I've been blogging about how to write in a more literary or meaningful fashion. It's always a good idea to do a five-senses check when you're writing or editing significant scenes, as I've said before, but the holidays are a particularly significant time to do this. Sensory input is so intense, universal, and often important for when you may write a holiday-connected story.
Sensory input during the holidays is something everyone can relate to. Most of the year, we all live our individual lives, unconnected, or rather, connected in the usual ways. Your experience may or may not overlap that of your neighbors, your friends, or the strangers in your audience. But over the holidays, we all tend to develop strong nostalgia, it's often cyclical, and it's often connected. You may have strong memories of making gingerbread houses, looking at lights, walking (or driving) through snow, and the like. But most people have many of the same kinds of memories. In writing about your own visceral, intense, and emotional sensory experiences, you're writing something with which so many others can connect.
That's why holiday songs have power after decades and new holiday songs that hit big come back around in so many variations within a very few years. That's why holiday movies so often keep coming back. We as a modern society, not just within one culture or religion or country, have a lot of things in common this time of year. Some may argue it's just a Christian, Jewish, Western, etc thing, but if a group of people does anything for the holiday season, there's a very good chance you'll find commonalities. Candles, strong spices like cinnamon, baking, greenery, gift-giving, etc. This is the time of year you can tap into all of that universality.

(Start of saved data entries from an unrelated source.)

(** C6, the threshold as stated: the wind speed 1.3333333333333333 m/s
    is below 4.8 km/h, but its binary64 product with 3.6 is the float
    4.8, which is not below 4.8: at 5 degrees the code applies the
    formula and, with the 1.2852825106977728 of 4.8 ** 0.16, returns
    4.161910430824658 instead of 5. *)
Lemma wind_chill_guard_rounds :
  (Binary64.to_Q 1.3333333333333333 * 3.6 < 4.8)%Q
  /\ 1.3333333333333333 * 3.6 = 4.8
  /\ ltb (1.3333333333333333 * 3.6) 4.8 = false
  /\ (forall pow,
        Binary64.compute_wind_chill pow 5 1.3333333333333333
        = 13.12 + 0.6215 * 5 - 11.37 * pow 4.8 0.16 + 0.3965 * 5 * pow 4.8 0.16)
  /\ (forall pow, pow 4.8 0.16 = 1.2852825106977728 ->
        Binary64.compute_wind_chill pow 5 1.3333333333333333 = 4.161910430824658)
  /\ eqb 4.161910430824658 5 = false.
Proof.
  assert (P : 1.3333333333333333 * 3.6 = 4.8) by (vm_compute; reflexivity).
  assert (F : forall pow,
             Binary64.compute_wind_chill pow 5 1.3333333333333333
             = 13.12 + 0.6215 * 5 - 11.37 * pow 4.8 0.16 + 0.3965 * 5 * pow 4.8 0.16).
  { intros pow. unfold Binary64.compute_wind_chill. cbv zeta. rewrite P.
    replace (ltb 4.8 4.8 || ltb 10 5) with false by (vm_compute; reflexivity).
    reflexivity. }
  split; [vm_compute; reflexivity |].
  split; [exact P |].
  split; [vm_compute; reflexivity |].
  split; [exact F |].
  split; [| vm_compute; reflexivity].
  intros pow H. rewrite F, H. vm_compute. reflexivity.
Qed.

(** *** combine_sources *)

Lemma comprehension_div64 (total : float) (ws : list float) :
  eqb total 0 = false ->
  Py.comprehension (fun w => Binary64.div w total) ws = Py.Ok (map (fun w => w / total) ws).
Proof.
  intros N. induction ws as [| w ws IH]; simpl; [reflexivity |].
  unfold Binary64.div at 1. rewrite N, IH. reflexivity.
Qed.

Lemma elem_of_fold_keys64 (sources : list (gmap string float)) (acc : gset string)
      (k : string) :
  k ∈ fold_left (fun keys source => keys ∪ dom source) sources acc
  <-> k ∈ acc \/ exists source, In source sources /\ is_Some (source !! k).
Proof.
  revert acc. induction sources as [| s sources IH]; simpl; intros acc.
  - split; [now left | intros [H | [s [[] _]]]; exact H].
  - rewrite IH, elem_of_union, elem_of_dom. split.
    + intros [[H | H] | [s' [I H]]]; [now left | right; exists s; auto | right; exists s'; auto].
    + intros [H | [s' [[<- | I] H]]]; [left; now left | left; now right | right; exists s'; auto].
Qed.

Lemma elem_of_all_keys64 (sources : list (gmap string float)) (k : string) :
  k ∈ Binary64.all_keys sources
  <-> exists source, In source sources /\ is_Some (source !! k).
Proof.
  unfold Binary64.all_keys. rewrite elem_of_fold_keys64, elem_of_empty. tauto.
Qed.

(** The accumulating loop computes the weighted average, addition by
    addition. *)
Lemma weighted_sum_from64 (total acc : float) (key : string)
      (sources : list (gmap string float)) (weights : list float) :
  Binary64.weighted_sum_from acc key sources (map (fun w => w / total) weights)
  = Spec64.weighted_average_from acc total key sources weights.
Proof.
  revert acc weights. induction sources as [| s sources IH]; intros acc [| w weights]; simpl;
    try reflexivity.
  apply IH.
Qed.

Lemma lookup_by_key64 (f : string -> float) (keys : gset string) (k : string) :
  (set_to_map (fun key => (key, f key)) keys : gmap string float) !! k
  = if decide (k ∈ keys) then Some (f k) else None.
Proof.
  assert (Inj : forall y y' : string, y ∈ keys -> y' ∈ keys ->
                  (y, f y).1 = (y', f y').1 -> y = y') by (intros y y' _ _ E; exact E).
  destruct (decide (k ∈ keys)) as [I | N].
  - apply (lookup_set_to_map (M := gmap string)); [exact Inj |]. now exists k.
  - apply eq_None_not_Some. intros [x H].
    apply (lookup_set_to_map (M := gmap string)) in H as [y [Hy E]]; [| exact Inj].
    injection E as -> _. contradiction.
Qed.

(** What [combine_sources] returns when the computed sum is not 0. *)
Lemma combine_sources_value64 (sum : list float -> float)
      (sources : list (gmap string float)) (weights : list float) :
  eqb (sum weights) 0 = false ->
  Binary64.combine_sources sum sources weights
  = Py.Ok (set_to_map
             (fun key => (key, Binary64.round
                                 (Spec64.weighted_average (sum weights) key sources weights) 4))
             (Binary64.all_keys sources)).
Proof.
  intros N. unfold Binary64.combine_sources. cbv zeta. rewrite N.
  rewrite (comprehension_div64 _ _ N). cbn [Py.bind]. f_equal.
  apply map_eq. intros k. rewrite !lookup_by_key64.
  destruct (decide (k ∈ Binary64.all_keys sources)); [| reflexivity].
  now rewrite weighted_sum_from64.
Qed.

But my college poetry teacher always said that the best kind of writing, particularly poetry, has a general, relatable quality to it while being unique. You can do a five senses check as you're writing about your character's baking experience with her grandmother, his walk through a snowy mountainside to find a Christmas tree, a family dinner with all the trimmings, etc. Your reader will relate to that.
But your writing doesn't become unique or all that interesting until it those general experiences become specific, unique, and intensely emotional. Say the baking experience is the last Tia will have because she knows Abuela is dying of a rare kind of cancer, and she's always been resentful of coming to visit grandma since she divorced grandpa and married a younger man. Tia's now having to get past that. Making gingerbread cookies, her Abuela's favorite and Tia's least favorite, is her way of making peace. Say Jay-15, one of the last human clones left on earth, has to tap into the original Jay's grandma's recipes in order to find a recipe so appealing that he can draw off the monster skulking the town in order to pick him off. As he desperately scrounges through the wreckage of grandma's kitchen, he remembers original Jay's last time baking with Grandma before the monster got her. The universality of the experience appeals. The uniqueness of the emotive details compels the reader to really invest in Jay's or Tia's story.
How can you tap into the sensory and emotional power of the holiday, this or any other? How can you make your piece feel universal and yet uniquely meaningful at the same time?